なぜ香川は輝けないのか〜忘却の代償〜
私が、ホンジュラス戦で一番気になった選手は誰ですか?と問われたら、私は香川と答える。失礼ながら、何の怖さも意図も感じられなかったホンジュラス代表への失望と同じくらい、香川のパフォーマンスは予想通りだった。そして、試合後の「自分も(ゴールを)取りたかったです」というコメントに寂しくなった。
相変わらずボールタッチの柔らかさは健在だった。時折見せた視野の広さも悪くない。とりたてて不調と叫ぶ程でもない。香川の技術や能力が日本人選手の中で優れている事に異を唱えるつもりもない。
ただ、それだけなのだ。
なぜ、武藤にボールが集まるのか? なぜ、遠藤はゴールを決められたのか? 気付いていない。W杯の惨敗から変わっていない。その技術や能力の活かし方を忘れてしまったままだ。

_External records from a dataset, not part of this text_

(** * Franchise lineage registry, epoch annotator and validation engine

    A shallow embedding of the franchise mapping scripts
    ([franchise_mapping.py], [corrected_franchise_mapping.py]), of the
    validation scripts ([data_validation.py], [final_data_validation.py])
    and of the loaders ([gather_mlb_wl.py], [enhanced_gather_mlb_wl.py]),
    with the properties the specification states about them and further
    properties of the code.

    Conventions of the embedding:
    - a Python [dict] whose iteration order is observable (the lineage
      table) is an association list in insertion order; a [dict] used
      only through lookup and insertion (the identifier map) is a [gmap];
    - a raised exception is the [Raise] case of [result];
    - a pandas table is a list of rows, column selections and boolean
      masks are lists aligned with it;
    - a cell of a float column is a binary64 float, and what the
      validator computes on the cells is computed in binary64; the
      statistics of a column (mean, variance, effect size) are computed
      on the exact values of the cells. *)

From Stdlib Require Import ZArith QArith Qabs Qcanon Qcabs Lqa String DecimalString Lia.
From Stdlib Require Import Floats.
From stdpp Require Import base gmap strings list.

Open Scope Z_scope.

(** ** Exceptions and results *)

Inductive Exception :=
  | ValueError (msg : string)
  | KeyError (key : string).

Inductive result (A : Type) :=
  | Ok (a : A)
  | Raise (e : Exception).
Arguments Ok {A} a.
Arguments Raise {A} e.

(** Sequencing: the first exception raised ends the computation. *)
#[global] Instance result_bind : MBind result := λ A B k r,
  match r with
  | Ok a => k a
  | Raise e => Raise e
  end.

(** [str(n)] for a Python int. *)
Definition str (n : Z) : string := NilZero.string_of_int (Z.to_int n).

(** ** Data model of the registry *)

Record RelocationEvent := {
  year : Z;
  from_city : string;
  to_city : string;
  from_team_name : string;
  to_team_name : string;
  event_notes : string
}.

Record FranchiseLineage := {
  canonical_id : string;
  current_name : string;
  lahman_ids : list string;
  relocations : list RelocationEvent;
  founded_year : Z;
  notes : string
}.

(** The lineage table, [Dict[str, FranchiseLineage]], in insertion order. *)
Abbreviation Lineages := (list (string * FranchiseLineage)).

(** ** [_build_lahman_mapping] *)

Definition duplicate_message (lahman_id : string) : string :=
  "Duplicate Lahman ID " +:+ lahman_id +:+ " found in multiple lineages".

(** The inner loop: [for lahman_id in lineage.lahman_ids]. *)
Fixpoint add_lahman_ids (canonical : string) (ids : list string)
    (mapping : gmap string string) : result (gmap string string) :=
  match ids with
  | [] => Ok mapping
  | lahman_id :: ids' =>
      if bool_decide (is_Some (mapping !! lahman_id))
      then Raise (ValueError (duplicate_message lahman_id))
      else add_lahman_ids canonical ids' (<[lahman_id := canonical]> mapping)
  end.

(** The outer loop: [for canonical_id, lineage in self.lineages.items()]. *)
Fixpoint add_lineages (items : Lineages) (mapping : gmap string string)
    : result (gmap string string) :=
  match items with
  | [] => Ok mapping
  | (canonical, lineage) :: items' =>
      mapping' ← add_lahman_ids canonical (lahman_ids lineage) mapping ;
      add_lineages items' mapping'
  end.

Definition _build_lahman_mapping (lineages : Lineages)
    : result (gmap string string) :=
  add_lineages lineages ∅.

(** The mapper object: [__init__] builds the identifier map from the
    lineage table, and fails when the build fails. *)
Record Mapper := {
  lineages : Lineages;
  lahman_to_canonical : gmap string string
}.

Definition new_mapper (table : Lineages) : result Mapper :=
  mapping ← _build_lahman_mapping table ;
  Ok {| lineages := table; lahman_to_canonical := mapping |}.

Definition get_canonical_franchise (m : Mapper) (lahman_id : string)
    : option string :=
  lahman_to_canonical m !! lahman_id.

Definition get_franchise_info (m : Mapper) (canonical : string)
    : option FranchiseLineage :=
  (λ found, found.2.2) <$> list_find (λ kv, kv.1 = canonical) (lineages m).

Definition get_relocated_franchises (m : Mapper) : list string :=
  fst <$> filter (λ kv, relocations kv.2 ≠ []) (lineages m).

(** ** Vocabulary for the properties of the identifier map *)

(** All identifiers of the table, in the order the build visits them,
    each paired with the key of its lineage. *)
Definition identifier_pairs (items : Lineages) : list (string * string) :=
  items ≫= λ kv, (λ lahman_id, (lahman_id, kv.1)) <$> lahman_ids kv.2.

Definition all_identifiers (items : Lineages) : list string :=
  items ≫= λ kv, lahman_ids kv.2.


(** The flat loop the two nested loops amount to. *)
Fixpoint insert_pairs (ps : list (string * string))
    (mapping : gmap string string) : result (gmap string string) :=
  match ps with
  | [] => Ok mapping
  | (lahman_id, canonical) :: ps' =>
      if bool_decide (is_Some (mapping !! lahman_id))
      then Raise (ValueError (duplicate_message lahman_id))
      else insert_pairs ps' (<[lahman_id := canonical]> mapping)
  end.


(** ** The two lineage tables of the repository *)

(** [FranchiseMapper._build_franchise_lineages]: the table of [franchise_mapping.py]. *)
Definition FranchiseMapper_lineages : Lineages := [
  ("ATL", {| canonical_id := "ATL";
      current_name := "Atlanta Braves";
      lahman_ids := ["BSN"; "ML1"; "ATL"];
      relocations :=
        [Build_RelocationEvent 1953 "Boston" "Milwaukee" "Boston Braves" "Milwaukee Braves" EmptyString;
         Build_RelocationEvent 1966 "Milwaukee" "Atlanta" "Milwaukee Braves" "Atlanta Braves" EmptyString];
      founded_year := 1876;
      notes := "Franchise moved twice: Boston (1876-1952) → Milwaukee (1953-1965) → Atlanta (1966-present)" |});
  ("LAD", {| canonical_id := "LAD";
      current_name := "Los Angeles Dodgers";
      lahman_ids := ["BRO"; "LAD"; "LAN"];
      relocations :=
        [Build_RelocationEvent 1958 "Brooklyn" "Los Angeles" "Brooklyn Dodgers" "Los Angeles Dodgers" EmptyString];
      founded_year := 1884;
      notes := "Brooklyn era uses teamID BRO but franchID LAD in Lahman data" |});
  ("SFG", {| canonical_id := "SFG";
      current_name := "San Francisco Giants";
      lahman_ids := ["NY1"; "SFN"];
      relocations :=
        [Build_RelocationEvent 1958 "New York" "San Francisco" "New York Giants" "San Francisco Giants" EmptyString];
      founded_year := 1883;
      notes := "Same year as Dodgers move to LA" |});
  ("OAK", {| canonical_id := "OAK";
      current_name := "Oakland Athletics";
      lahman_ids := ["PHA"; "KC1"; "OAK"];
      relocations :=
        [Build_RelocationEvent 1955 "Philadelphia" "Kansas City" "Philadelphia Athletics" "Kansas City Athletics" EmptyString;
         Build_RelocationEvent 1968 "Kansas City" "Oakland" "Kansas City Athletics" "Oakland Athletics" EmptyString];
      founded_year := 1901;
      notes := "Three-city franchise with planned move to Sacramento in 2025" |});
  ("MIN", {| canonical_id := "MIN";
      current_name := "Minnesota Twins";
      lahman_ids := ["WS1"; "MIN"];
      relocations :=
        [Build_RelocationEvent 1961 "Washington" "Minneapolis-St. Paul" "Washington Senators" "Minnesota Twins" EmptyString];
      founded_year := 1901;
      notes := "Original Washington Senators franchise (1901-1960)" |});
  ("TEX", {| canonical_id := "TEX";
      current_name := "Texas Rangers";
      lahman_ids := ["WS2"; "TEX"];
      relocations :=
        [Build_RelocationEvent 1972 "Washington" "Dallas-Fort Worth" "Washington Senators" "Texas Rangers" EmptyString];
      founded_year := 1961;
      notes := "Expansion Washington Senators franchise (1961-1971), different from original Senators" |});
  ("BAL", {| canonical_id := "BAL";
      current_name := "Baltimore Orioles";
      lahman_ids := ["SLA"; "BAL"];
      relocations :=
        [Build_RelocationEvent 1954 "St. Louis" "Baltimore" "St. Louis Browns" "Baltimore Orioles" EmptyString];
      founded_year := 1902;
      notes := "St. Louis Browns became Baltimore Orioles" |});
  ("MIL", {| canonical_id := "MIL";
      current_name := "Milwaukee Brewers";
      lahman_ids := ["SE1"; "ML4"; "MIL"];
      relocations :=
        [Build_RelocationEvent 1970 "Seattle" "Milwaukee" "Seattle Pilots" "Milwaukee Brewers" EmptyString];
      founded_year := 1969;
      notes := "Seattle Pilots (1969) became Milwaukee Brewers (1970), switched from AL to NL in 1998" |});
  ("WSN", {| canonical_id := "WSN";
      current_name := "Washington Nationals";
      lahman_ids := ["MON"; "WAS"];
      relocations :=
        [Build_RelocationEvent 2005 "Montreal" "Washington" "Montreal Expos" "Washington Nationals" EmptyString];
      founded_year := 1969;
      notes := "Montreal Expos (1969-2004) became Washington Nationals (2005-present)" |});
  ("NYY", {| canonical_id := "NYY";
      current_name := "New York Yankees";
      lahman_ids := ["BLA"; "NYA"];
      relocations :=
        [Build_RelocationEvent 1903 "Baltimore" "New York" "Baltimore Orioles" "New York Highlanders" EmptyString];
      founded_year := 1901;
      notes := "Original Baltimore Orioles (1901-1902) became NY Highlanders/Yankees. Different from modern Orioles." |});
  ("HOU", {| canonical_id := "HOU";
      current_name := "Houston Astros";
      lahman_ids := ["HOU"];
      relocations :=
        [];
      founded_year := 1962;
      notes := "No city relocation, but switched from NL to AL in 2013" |});
  ("FLA", {| canonical_id := "FLA";
      current_name := "Miami Marlins";
      lahman_ids := ["FLO"; "MIA"];
      relocations :=
        [];
      founded_year := 1993;
      notes := "Florida Marlins (1993-2011) became Miami Marlins (2012-present), same city" |})
].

なぜ、武藤にボールが集まるのか? それは、パスを出したくなるところに“いる”からである。なぜ、遠藤はゴールを決められたのか? 本田がパスを出したくなるところに“いた”からである。二人とも、パスを受ける為に動きを怠らず準備ができているからだ。
後ろに相手ディフェンスを背負ったままゴールに背を向け、何となく“漂っている”事の多い香川にパスが出したくなるだろうか? 今の香川にパスが出したくなるような準備ができているか? 相手のマークをはがす動きをあらかじめしているか?

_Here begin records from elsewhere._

Lemma indexOfName_at (x : string) (names : Header) :
  0 <= indexOfName x names -> headerAt names (indexOfName x names) = Some x.
Proof.
  induction names as [|n names IH]; cbn [indexOfName]; [lia|].
  destruct (match n with Some s => String.eqb s x | None => false end) eqn:E.
  - intros _. destruct n as [s|]; [|discriminate].
    apply String.eqb_eq in E. now subst.
  - destruct (Z.ltb_spec (indexOfName x names) 0) as [Hneg|Hpos]; [lia|].
    intros _. rewrite headerAt_cons by exact Hpos. now apply IH.
Qed.

Lemma headerAt_lower (hdr : Header) (i : Z) :
  headerAt (headerLower hdr) i = option_map toLowerCase (headerAt hdr i).
Proof.
  unfold headerAt, headerLower. destruct (i <? 0); [reflexivity|].
  change (@None string) with (option_map toLowerCase None) at 1.
  apply map_nth.
Qed.

Lemma chosenExtras_names (hdr : Header) (k : string) :
  inList k (chosenExtras hdr) = true ->
  toLowerCase k = "subscriptionname" \/ toLowerCase k = "metercategory".
Proof.
  assert (Hat : forall x n,
             0 <= indexOfName x (headerLower hdr) ->
             headerAt hdr (indexOfName x (headerLower hdr)) = Some n ->
             toLowerCase n = x).
  { intros x n Hi Hn. pose proof (indexOfName_at x (headerLower hdr) Hi) as H.
    rewrite headerAt_lower, Hn in H. cbn in H. now injection H. }
  unfold chosenExtras. cbv zeta.
  set (subIdx := indexOfName "subscriptionname" (headerLower hdr)) in *.
  set (meterIdx := indexOfName "metercategory" (headerLower hdr)) in *.
  assert (He1 : forall e1,
             e1 = (if 0 <=? subIdx
                   then match headerAt hdr subIdx with Some n => [n] | None => [] end
                   else []) ->
             inList k e1 = true -> toLowerCase k = "subscriptionname").
  { intros e1 ->. destruct (Z.leb_spec 0 subIdx) as [Hs|_]; [|discriminate].
    destruct (headerAt hdr subIdx) as [n|] eqn:En; [|discriminate].
    unfold inList. cbn [existsb]. rewrite orb_false_r. intros E.
    apply String.eqb_eq in E. subst n. exact (Hat _ _ Hs En). }
  set (e1 := if 0 <=? subIdx
             then match headerAt hdr subIdx with Some n => [n] | None => [] end
             else []) in *.
  specialize (He1 e1 eq_refl).
  destruct (Z.leb_spec 0 meterIdx) as [Hm|_]; [|intros H; left; now apply He1].
  destruct (headerAt hdr meterIdx) as [n|] eqn:En; [|intros H; left; now apply He1].
  destruct (inList n e1); [intros H; left; now apply He1|].
  unfold inList. rewrite existsb_app. cbn [existsb]. rewrite orb_false_r.
  intros H. apply orb_prop in H as [H|H]; [left; now apply He1|].
  right. apply String.eqb_eq in H. subst n. exact (Hat _ _ Hm En).
Qed.

Lemma base_field_not_chosen (hdr : Header) (k : string) :
  toLowerCase k <> "subscriptionname" -> toLowerCase k <> "metercategory" ->
  inList k (chosenExtras hdr) = false.
Proof.
  intros H1 H2. destruct (inList k (chosenExtras hdr)) eqn:E; [|reflexivity].
  destruct (chosenExtras_names hdr k E); contradiction.
Qed.
Lemma filter_none {A : Type} (p : A -> bool) (l : list A) :
  (forall x, In x l -> p x = false) -> filter p l = [].
Proof.
  induction l as [|x l IH]; intros H; [reflexivity|].
  cbn [filter]. rewrite (H x (or_introl eq_refl)). apply IH.
  intros y Hy. apply H. now right.
Qed.

(** Sorting two sorted halves put end to end is sorting the two halves put
    end to end. *)
Lemma sorted_app_sorted {A : Type} (key : A -> string) (a b : list A) :
  Py.sorted key (Py.sorted key a ++ Py.sorted key b) = Py.sorted key (a ++ b).
Proof.
  apply sorted_is_the_stable_sort; [apply sorted_ascending|].
  intros k. rewrite sorted_stable, !filter_app, !sorted_stable. reflexivity.
Qed.

Lemma sorted_sorted {A : Type} (key : A -> string) (l : list A) :
  Py.sorted key (Py.sorted key l) = Py.sorted key l.
Proof.
  apply sorted_is_the_stable_sort; [apply sorted_ascending|].
  intros k. now rewrite !sorted_stable.
Qed.

Lemma sorted_kept (l : list string) :
  filter is_log_line (Py.sorted sort_key (filter is_log_line l))
  = Py.sorted sort_key (filter is_log_line l).
Proof.
  apply filter_all. intros x Hx.
  apply (Permutation_in _ (sorted_perm sort_key _)) in Hx.
  apply filter_In in Hx. tauto.
Qed.

Lemma sorted_none_dropped (l : list string) :
  filter (fun line => negb (is_log_line line)) (Py.sorted sort_key (filter is_log_line l))
  = [].
Proof.
  apply filter_none. intros x Hx.
  apply (Permutation_in _ (sorted_perm sort_key _)) in Hx.
  apply filter_In in Hx. destruct Hx as [_ ->]. reflexivity.
Qed.

Lemma readlines_from_text (data cur : string) :
  file_text (Py.readlines_from cur data) = cur +:+ data.
Proof.
  revert cur. induction data as [|c data IH]; intros cur; cbn [Py.readlines_from].
  - destruct (String.eqb cur "") eqn:E.
    + apply String.eqb_eq in E. now subst.
    + cbn [file_text fold_right]. reflexivity.
  - destruct (Ascii.eqb c Py.nl).
    + cbn [file_text fold_right]. fold (file_text (Py.readlines_from "" data)).
      rewrite IH. cbn [String.append]. now rewrite append_assoc.
    + rewrite IH. now rewrite append_assoc.
Qed.

(** Reading loses nothing: the lines put end to end are the content. *)
Lemma file_text_readlines (data : string) : file_text (Py.readlines data) = data.
Proof. apply (readlines_from_text data ""). Qed.

Lemma readlines_from_line (body rest cur : string) :
  contains Py.nl body = false ->
  Py.readlines_from cur (body +:+ nl_str +:+ rest)
  = (cur +:+ body +:+ nl_str) :: Py.readlines_from "" rest.
Proof.
  revert cur. induction body as [|c body IH]; intros cur H.
  - reflexivity.
  - cbn [contains] in H. apply orb_false_iff in H. destruct H as [Hc Hb].
    cbn [String.append Py.readlines_from]. rewrite Hc.
    rewrite IH by assumption. f_equal. rewrite !append_assoc. reflexivity.
Qed.

Lemma readlines_file_text (lines : list string) :
  Forall terminated lines -> Py.readlines (file_text lines) = lines.
Proof.
  induction 1 as [|line lines (body & -> & Hb) _ IH]; [reflexivity|].
  cbn [file_text fold_right]. fold (file_text lines).
  unfold Py.readlines. rewrite append_assoc.
  rewrite readlines_from_line by assumption. cbn [String.append].
  f_equal. exact IH.
Qed.

Lemma readlines_from_terminated (data cur : string) :
  contains Py.nl cur = false ->
  (data = "" -> cur = "") ->
  ends_with_newline data = true ->
  Forall terminated (Py.readlines_from cur data).
Proof.
  revert cur. induction data as [|c data IH]; intros cur Hcur Hd He.
  - rewrite (Hd eq_refl). constructor.
  - cbn [Py.readlines_from]. destruct (Ascii.eqb c Py.nl) eqn:Ec.
    + apply Ascii.eqb_eq in Ec. subst c. constructor.
      * exists cur. split; [reflexivity | exact Hcur].
      * apply IH; [reflexivity | reflexivity |].
        destruct data; [reflexivity | exact He].
    + apply IH.
      * rewrite contains_snoc, Hcur, Ec. reflexivity.
      * intros ->. cbn in He. congruence.
      * destruct data; [cbn in He; congruence | exact He].
Qed.

Lemma readlines_terminated (data : string) :
  ends_with_newline data = true -> Forall terminated (Py.readlines data).
Proof. intros H. apply readlines_from_terminated; auto. Qed.

Lemma digit_cases (c : ascii) :
  Py.is_digit c = true ->
  In c ["0"; "1"; "2"; "3"; "4"; "5"; "6"; "7"; "8"; "9"]%char.
Proof.
  intros H. unfold Py.is_digit in H. apply andb_true_iff in H. destruct H as [H1 H2].
  apply Nat.leb_le in H1, H2.
  rewrite <- (ascii_nat_embedding c).
  remember (nat_of_ascii c) as n eqn:En. clear En.
  do 48 (destruct n as [|n]; [lia|]).
  do 10 (destruct n as [|n]; [cbn; tauto|]). lia.
Qed.

Lemma digit_is_plain (c : ascii) :
  Py.is_digit c = true ->
  Ascii.eqb c "]" = false /\ Ascii.eqb c Py.nl = false /\ Ascii.eqb c ":" = false
  /\ digit_val c <= 9.
Proof.
  intros H. apply digit_cases in H. cbn [In] in H.
  repeat (destruct H as [<-|H]; [repeat split; try reflexivity; cbn; lia|]).
  contradiction.
Qed.

Lemma digit_compare (a b : ascii) :
  Py.is_digit a = true -> Py.is_digit b = true ->
  Ascii.compare a b = Nat.compare (digit_val a) (digit_val b).
Proof.
  intros Ha Hb. apply digit_cases in Ha, Hb. cbn [In] in Ha, Hb.
  repeat (destruct Ha as [<-|Ha]; [
    repeat (destruct Hb as [<-|Hb]; [reflexivity|]); contradiction|]).
  contradiction.
Qed.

本田はどうだろうか? 確かに相手ディフェンスを背負っている時でも、本田にはパスが集まる。それはキープ力に信頼を置かれていて、本田もその長所を知っているからである。今の香川に本田ほどボールを取られない信頼があるか? 仮にボールを失ったとして、ファーストディフェンダーとして相手を追いかける獰猛さがあるか? もしそう問われれば、私はとてもじゃないがあるとは言えない。
また、今の香川はボールを持ちすぎる傾向が非常に多い。結果として、その判断の遅さが攻撃テンポを停滞させている場面が多々ある。ボールを持ちすぎたとしても、それを補うだけの前に運ぶ推進力と仕掛ける覚悟があるか? また味方へ戻すバックパスは、相手の前へ出る圧力を牽制する優しさがあるか? ボールを持ちすぎた責任をとっているか?
もちろん、どれだけ受け方が悪くても、ボールを持ちすぎても、ドリブルで相手を抜き、素晴らしいパスを通し、シュートを決めてしまうなら何も文句はいえない。絶対的な能力で全て結果を出してしまうなら。でも、結果を出せないなら…技術はあるというだけである。
そして、彼以上に私を失望させるのは、そんな香川を「良くなっている」「さすが香川」と評価する声が聞こえてくる事だ。もちろん、人それぞれに見方や評価のポイントはあるだろう。しかし、W杯で惨敗した悔しさからの成長という観点でみれば、少なくとも代表では彼を評価できない。
少なくとも技術や能力の活かし方に気付いていないままの“今の”香川では。
今日のオーストラリア戦で、“今の”香川から少しでも脱却した香川を見ることができるだろうか。その可能性は極めて低いと悲観している一方で、強く切望している自分がいる。